ENTRIES PROVIDED
————

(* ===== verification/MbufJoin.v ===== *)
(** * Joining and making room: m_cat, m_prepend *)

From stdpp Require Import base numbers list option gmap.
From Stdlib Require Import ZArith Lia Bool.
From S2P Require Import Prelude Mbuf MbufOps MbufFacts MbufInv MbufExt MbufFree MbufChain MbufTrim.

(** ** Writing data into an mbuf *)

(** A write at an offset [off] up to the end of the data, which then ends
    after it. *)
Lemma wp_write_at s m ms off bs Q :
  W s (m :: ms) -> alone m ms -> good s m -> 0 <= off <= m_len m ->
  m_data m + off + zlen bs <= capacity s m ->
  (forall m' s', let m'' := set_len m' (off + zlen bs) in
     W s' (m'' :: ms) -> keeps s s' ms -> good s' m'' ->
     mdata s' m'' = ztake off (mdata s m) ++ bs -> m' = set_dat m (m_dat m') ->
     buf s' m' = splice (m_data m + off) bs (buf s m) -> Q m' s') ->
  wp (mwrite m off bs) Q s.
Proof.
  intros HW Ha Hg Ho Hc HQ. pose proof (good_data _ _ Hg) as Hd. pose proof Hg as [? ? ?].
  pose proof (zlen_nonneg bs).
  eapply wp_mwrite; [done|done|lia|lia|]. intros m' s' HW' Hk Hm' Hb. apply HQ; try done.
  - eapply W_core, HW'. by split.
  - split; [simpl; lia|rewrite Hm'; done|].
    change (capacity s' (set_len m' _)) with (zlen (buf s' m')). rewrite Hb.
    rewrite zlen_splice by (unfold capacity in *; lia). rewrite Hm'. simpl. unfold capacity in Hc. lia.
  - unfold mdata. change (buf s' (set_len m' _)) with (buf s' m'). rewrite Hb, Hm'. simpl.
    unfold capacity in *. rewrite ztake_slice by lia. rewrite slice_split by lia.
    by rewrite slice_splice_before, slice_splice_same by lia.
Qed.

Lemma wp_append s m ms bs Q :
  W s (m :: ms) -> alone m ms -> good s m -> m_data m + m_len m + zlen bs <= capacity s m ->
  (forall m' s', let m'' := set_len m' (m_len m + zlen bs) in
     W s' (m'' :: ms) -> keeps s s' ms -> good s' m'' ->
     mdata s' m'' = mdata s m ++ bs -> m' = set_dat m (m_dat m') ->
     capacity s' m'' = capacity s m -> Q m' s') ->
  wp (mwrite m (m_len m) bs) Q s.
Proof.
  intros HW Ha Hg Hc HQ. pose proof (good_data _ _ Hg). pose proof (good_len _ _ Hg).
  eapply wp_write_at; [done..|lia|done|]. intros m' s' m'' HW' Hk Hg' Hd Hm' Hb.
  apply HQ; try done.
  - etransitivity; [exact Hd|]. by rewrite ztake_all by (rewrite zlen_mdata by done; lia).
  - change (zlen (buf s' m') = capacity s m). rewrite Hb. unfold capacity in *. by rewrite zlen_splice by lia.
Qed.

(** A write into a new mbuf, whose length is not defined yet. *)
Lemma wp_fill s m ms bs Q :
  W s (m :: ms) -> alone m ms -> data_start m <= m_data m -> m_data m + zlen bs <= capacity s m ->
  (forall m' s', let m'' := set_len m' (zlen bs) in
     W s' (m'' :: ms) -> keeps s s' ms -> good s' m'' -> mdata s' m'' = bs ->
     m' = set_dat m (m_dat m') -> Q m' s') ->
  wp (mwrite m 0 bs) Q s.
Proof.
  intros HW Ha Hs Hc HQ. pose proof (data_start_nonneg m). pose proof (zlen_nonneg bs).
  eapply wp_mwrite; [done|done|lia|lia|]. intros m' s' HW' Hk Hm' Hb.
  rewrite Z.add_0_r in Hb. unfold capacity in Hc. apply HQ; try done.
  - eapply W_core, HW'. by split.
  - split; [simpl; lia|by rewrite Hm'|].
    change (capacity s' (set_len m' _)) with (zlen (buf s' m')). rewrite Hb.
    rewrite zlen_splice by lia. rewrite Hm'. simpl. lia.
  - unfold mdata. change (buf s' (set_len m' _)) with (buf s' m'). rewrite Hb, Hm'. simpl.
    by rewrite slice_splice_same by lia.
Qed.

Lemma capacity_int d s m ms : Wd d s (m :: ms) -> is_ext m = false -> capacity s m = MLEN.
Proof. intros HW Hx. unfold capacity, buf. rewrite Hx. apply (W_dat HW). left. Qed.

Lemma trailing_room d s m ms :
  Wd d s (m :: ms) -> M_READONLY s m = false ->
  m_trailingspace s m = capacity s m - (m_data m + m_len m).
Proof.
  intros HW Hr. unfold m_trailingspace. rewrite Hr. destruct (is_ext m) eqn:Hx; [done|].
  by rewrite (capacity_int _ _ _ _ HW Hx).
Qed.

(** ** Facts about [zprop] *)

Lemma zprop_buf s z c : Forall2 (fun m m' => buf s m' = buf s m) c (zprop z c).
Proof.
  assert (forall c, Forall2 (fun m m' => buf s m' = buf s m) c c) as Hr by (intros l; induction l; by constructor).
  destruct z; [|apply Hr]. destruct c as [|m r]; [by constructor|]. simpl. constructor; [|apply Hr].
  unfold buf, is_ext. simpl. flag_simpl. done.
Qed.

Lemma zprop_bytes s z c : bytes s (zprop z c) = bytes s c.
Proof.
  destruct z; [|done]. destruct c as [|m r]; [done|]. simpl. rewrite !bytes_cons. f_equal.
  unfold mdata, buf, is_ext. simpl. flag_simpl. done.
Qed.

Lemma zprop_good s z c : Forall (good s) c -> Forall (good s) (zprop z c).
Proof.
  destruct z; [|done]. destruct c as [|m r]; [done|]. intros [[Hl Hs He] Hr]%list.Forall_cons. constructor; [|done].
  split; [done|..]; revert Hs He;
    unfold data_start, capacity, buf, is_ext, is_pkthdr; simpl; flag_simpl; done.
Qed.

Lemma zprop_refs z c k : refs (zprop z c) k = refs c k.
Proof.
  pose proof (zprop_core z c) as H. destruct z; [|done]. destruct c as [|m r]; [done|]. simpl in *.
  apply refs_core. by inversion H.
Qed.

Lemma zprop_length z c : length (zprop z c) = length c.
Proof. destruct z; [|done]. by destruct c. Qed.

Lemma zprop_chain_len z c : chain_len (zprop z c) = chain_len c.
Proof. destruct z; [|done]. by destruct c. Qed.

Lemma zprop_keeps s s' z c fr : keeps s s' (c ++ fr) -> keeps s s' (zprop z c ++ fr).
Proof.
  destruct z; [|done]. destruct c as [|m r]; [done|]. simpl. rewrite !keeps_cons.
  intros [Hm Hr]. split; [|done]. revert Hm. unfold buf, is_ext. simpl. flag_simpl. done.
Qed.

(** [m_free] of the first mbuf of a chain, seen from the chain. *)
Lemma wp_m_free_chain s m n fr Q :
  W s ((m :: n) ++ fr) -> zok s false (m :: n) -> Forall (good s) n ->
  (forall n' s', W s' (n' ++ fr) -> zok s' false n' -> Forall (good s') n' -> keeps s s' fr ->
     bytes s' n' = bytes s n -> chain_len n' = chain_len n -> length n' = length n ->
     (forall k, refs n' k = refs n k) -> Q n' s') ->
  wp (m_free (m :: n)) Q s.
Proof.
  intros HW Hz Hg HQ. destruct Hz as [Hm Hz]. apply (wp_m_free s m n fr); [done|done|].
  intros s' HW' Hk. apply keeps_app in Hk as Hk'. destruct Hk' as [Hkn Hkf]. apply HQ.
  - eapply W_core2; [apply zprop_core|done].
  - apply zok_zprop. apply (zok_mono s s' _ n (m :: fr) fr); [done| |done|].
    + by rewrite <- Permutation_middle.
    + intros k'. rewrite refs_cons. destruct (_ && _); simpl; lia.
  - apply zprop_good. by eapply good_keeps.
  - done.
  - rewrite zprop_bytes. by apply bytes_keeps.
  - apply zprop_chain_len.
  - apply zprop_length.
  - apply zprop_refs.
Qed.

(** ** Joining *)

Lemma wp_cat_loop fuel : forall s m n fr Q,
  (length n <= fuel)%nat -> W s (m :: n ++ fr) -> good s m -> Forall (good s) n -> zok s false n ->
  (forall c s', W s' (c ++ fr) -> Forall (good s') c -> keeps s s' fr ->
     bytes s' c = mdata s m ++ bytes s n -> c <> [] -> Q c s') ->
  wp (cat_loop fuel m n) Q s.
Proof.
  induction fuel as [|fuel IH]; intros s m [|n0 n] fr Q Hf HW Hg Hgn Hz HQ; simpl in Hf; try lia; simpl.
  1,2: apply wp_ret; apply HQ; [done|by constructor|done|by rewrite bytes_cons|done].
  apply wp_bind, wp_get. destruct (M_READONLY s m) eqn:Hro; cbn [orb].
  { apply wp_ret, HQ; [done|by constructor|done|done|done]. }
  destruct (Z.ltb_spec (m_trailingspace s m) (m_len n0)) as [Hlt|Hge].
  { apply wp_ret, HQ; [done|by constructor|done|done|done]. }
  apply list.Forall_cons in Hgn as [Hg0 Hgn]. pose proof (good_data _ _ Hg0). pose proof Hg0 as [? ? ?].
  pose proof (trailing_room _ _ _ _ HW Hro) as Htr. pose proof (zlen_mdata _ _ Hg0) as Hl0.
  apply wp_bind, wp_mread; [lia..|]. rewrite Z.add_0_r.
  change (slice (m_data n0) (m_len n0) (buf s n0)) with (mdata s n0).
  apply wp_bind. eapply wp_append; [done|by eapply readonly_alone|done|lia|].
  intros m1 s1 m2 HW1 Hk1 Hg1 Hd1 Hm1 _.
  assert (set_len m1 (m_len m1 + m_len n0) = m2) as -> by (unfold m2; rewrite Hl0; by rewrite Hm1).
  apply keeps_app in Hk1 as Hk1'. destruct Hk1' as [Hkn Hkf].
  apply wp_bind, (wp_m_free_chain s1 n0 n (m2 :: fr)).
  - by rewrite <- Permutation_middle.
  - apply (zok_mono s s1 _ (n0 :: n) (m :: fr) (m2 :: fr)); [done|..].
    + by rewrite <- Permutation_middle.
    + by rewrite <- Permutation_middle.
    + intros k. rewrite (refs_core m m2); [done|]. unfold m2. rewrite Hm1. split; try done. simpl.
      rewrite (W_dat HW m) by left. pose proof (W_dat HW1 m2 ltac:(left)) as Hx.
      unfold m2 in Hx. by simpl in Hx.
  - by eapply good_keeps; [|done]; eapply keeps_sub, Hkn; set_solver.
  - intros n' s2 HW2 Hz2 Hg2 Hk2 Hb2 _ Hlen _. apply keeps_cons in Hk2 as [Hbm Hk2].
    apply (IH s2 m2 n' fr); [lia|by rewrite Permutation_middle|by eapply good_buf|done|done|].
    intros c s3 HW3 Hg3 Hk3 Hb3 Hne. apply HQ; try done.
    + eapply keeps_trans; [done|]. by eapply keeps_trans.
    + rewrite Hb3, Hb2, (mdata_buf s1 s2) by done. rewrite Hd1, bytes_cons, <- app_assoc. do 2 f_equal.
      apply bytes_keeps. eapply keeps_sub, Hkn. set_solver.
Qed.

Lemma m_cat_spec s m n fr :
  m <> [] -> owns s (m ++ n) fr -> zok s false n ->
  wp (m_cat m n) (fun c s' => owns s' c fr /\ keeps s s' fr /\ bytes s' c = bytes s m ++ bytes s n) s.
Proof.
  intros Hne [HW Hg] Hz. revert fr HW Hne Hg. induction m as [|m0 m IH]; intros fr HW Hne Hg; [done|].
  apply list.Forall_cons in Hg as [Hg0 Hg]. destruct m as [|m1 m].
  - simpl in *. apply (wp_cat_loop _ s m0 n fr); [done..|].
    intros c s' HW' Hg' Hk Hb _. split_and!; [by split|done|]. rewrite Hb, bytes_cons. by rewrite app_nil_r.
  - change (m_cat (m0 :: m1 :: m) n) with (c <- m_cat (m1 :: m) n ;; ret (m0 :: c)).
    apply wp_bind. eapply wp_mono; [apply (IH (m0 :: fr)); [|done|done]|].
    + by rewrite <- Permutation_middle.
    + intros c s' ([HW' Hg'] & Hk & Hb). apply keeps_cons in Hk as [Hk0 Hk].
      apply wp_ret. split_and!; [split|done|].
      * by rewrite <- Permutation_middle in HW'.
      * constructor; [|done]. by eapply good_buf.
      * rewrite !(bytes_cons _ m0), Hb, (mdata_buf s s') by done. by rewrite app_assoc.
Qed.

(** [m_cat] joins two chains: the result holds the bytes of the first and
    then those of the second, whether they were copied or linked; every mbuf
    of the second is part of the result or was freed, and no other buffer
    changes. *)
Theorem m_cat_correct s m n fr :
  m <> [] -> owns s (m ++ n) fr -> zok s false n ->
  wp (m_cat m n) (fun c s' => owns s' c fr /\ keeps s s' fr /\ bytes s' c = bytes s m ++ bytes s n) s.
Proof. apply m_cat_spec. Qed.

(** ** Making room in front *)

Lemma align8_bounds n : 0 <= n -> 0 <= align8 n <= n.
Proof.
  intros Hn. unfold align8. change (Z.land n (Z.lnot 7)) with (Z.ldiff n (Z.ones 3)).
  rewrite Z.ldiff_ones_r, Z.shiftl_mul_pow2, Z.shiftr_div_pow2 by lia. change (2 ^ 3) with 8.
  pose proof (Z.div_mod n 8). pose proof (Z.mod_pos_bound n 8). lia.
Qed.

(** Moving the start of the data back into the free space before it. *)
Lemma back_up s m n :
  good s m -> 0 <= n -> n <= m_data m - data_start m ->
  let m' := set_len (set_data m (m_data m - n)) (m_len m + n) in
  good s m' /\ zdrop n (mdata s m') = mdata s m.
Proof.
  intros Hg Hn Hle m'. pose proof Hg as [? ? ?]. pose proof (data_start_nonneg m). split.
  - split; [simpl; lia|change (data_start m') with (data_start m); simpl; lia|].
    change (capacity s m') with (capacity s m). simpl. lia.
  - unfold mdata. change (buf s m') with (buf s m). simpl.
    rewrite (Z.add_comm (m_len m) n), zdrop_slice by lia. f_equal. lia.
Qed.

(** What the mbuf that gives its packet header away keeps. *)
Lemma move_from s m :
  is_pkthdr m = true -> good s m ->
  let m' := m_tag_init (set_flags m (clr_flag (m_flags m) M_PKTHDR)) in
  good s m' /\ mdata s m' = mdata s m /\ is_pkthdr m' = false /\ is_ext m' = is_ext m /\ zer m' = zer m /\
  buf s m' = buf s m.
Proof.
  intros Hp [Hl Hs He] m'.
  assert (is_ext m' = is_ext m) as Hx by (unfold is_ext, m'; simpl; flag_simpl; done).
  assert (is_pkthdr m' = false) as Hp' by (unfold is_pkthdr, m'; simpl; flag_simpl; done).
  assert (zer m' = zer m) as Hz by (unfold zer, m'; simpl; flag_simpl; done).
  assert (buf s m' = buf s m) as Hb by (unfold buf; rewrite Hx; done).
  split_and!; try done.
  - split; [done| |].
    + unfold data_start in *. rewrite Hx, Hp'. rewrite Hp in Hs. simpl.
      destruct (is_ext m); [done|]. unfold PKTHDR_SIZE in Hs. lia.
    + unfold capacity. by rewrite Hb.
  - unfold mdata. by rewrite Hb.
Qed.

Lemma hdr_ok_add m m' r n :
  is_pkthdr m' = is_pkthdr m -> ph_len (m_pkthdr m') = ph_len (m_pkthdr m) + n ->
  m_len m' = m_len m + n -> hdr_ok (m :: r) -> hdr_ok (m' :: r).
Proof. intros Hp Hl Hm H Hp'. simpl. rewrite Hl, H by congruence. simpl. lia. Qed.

————

DIRECTIONS
In the listing above, start at the line with "- unfold mdata. change (buf s m')", go on through the line with "m_len m' = m_len", and copy each of those lines exactly; leave out all the rest.

REPLY TO THE EXERCISE
  - unfold mdata. change (buf s m') with (buf s m). simpl.
    rewrite (Z.add_comm (m_len m) n), zdrop_slice by lia. f_equal. lia.
Qed.

(** What the mbuf that gives its packet header away keeps. *)
Lemma move_from s m :
  is_pkthdr m = true -> good s m ->
  let m' := m_tag_init (set_flags m (clr_flag (m_flags m) M_PKTHDR)) in
  good s m' /\ mdata s m' = mdata s m /\ is_pkthdr m' = false /\ is_ext m' = is_ext m /\ zer m' = zer m /\
  buf s m' = buf s m.
Proof.
  intros Hp [Hl Hs He] m'.
  assert (is_ext m' = is_ext m) as Hx by (unfold is_ext, m'; simpl; flag_simpl; done).
  assert (is_pkthdr m' = false) as Hp' by (unfold is_pkthdr, m'; simpl; flag_simpl; done).
  assert (zer m' = zer m) as Hz by (unfold zer, m'; simpl; flag_simpl; done).
  assert (buf s m' = buf s m) as Hb by (unfold buf; rewrite Hx; done).
  split_and!; try done.
  - split; [done| |].
    + unfold data_start in *. rewrite Hx, Hp'. rewrite Hp in Hs. simpl.
      destruct (is_ext m); [done|]. unfold PKTHDR_SIZE in Hs. lia.
    + unfold capacity. by rewrite Hb.
  - unfold mdata. by rewrite Hb.
Qed.

Lemma hdr_ok_add m m' r n :
  is_pkthdr m' = is_pkthdr m -> ph_len (m_pkthdr m') = ph_len (m_pkthdr m) + n ->
  m_len m' = m_len m + n -> hdr_ok (m :: r) -> hdr_ok (m' :: r).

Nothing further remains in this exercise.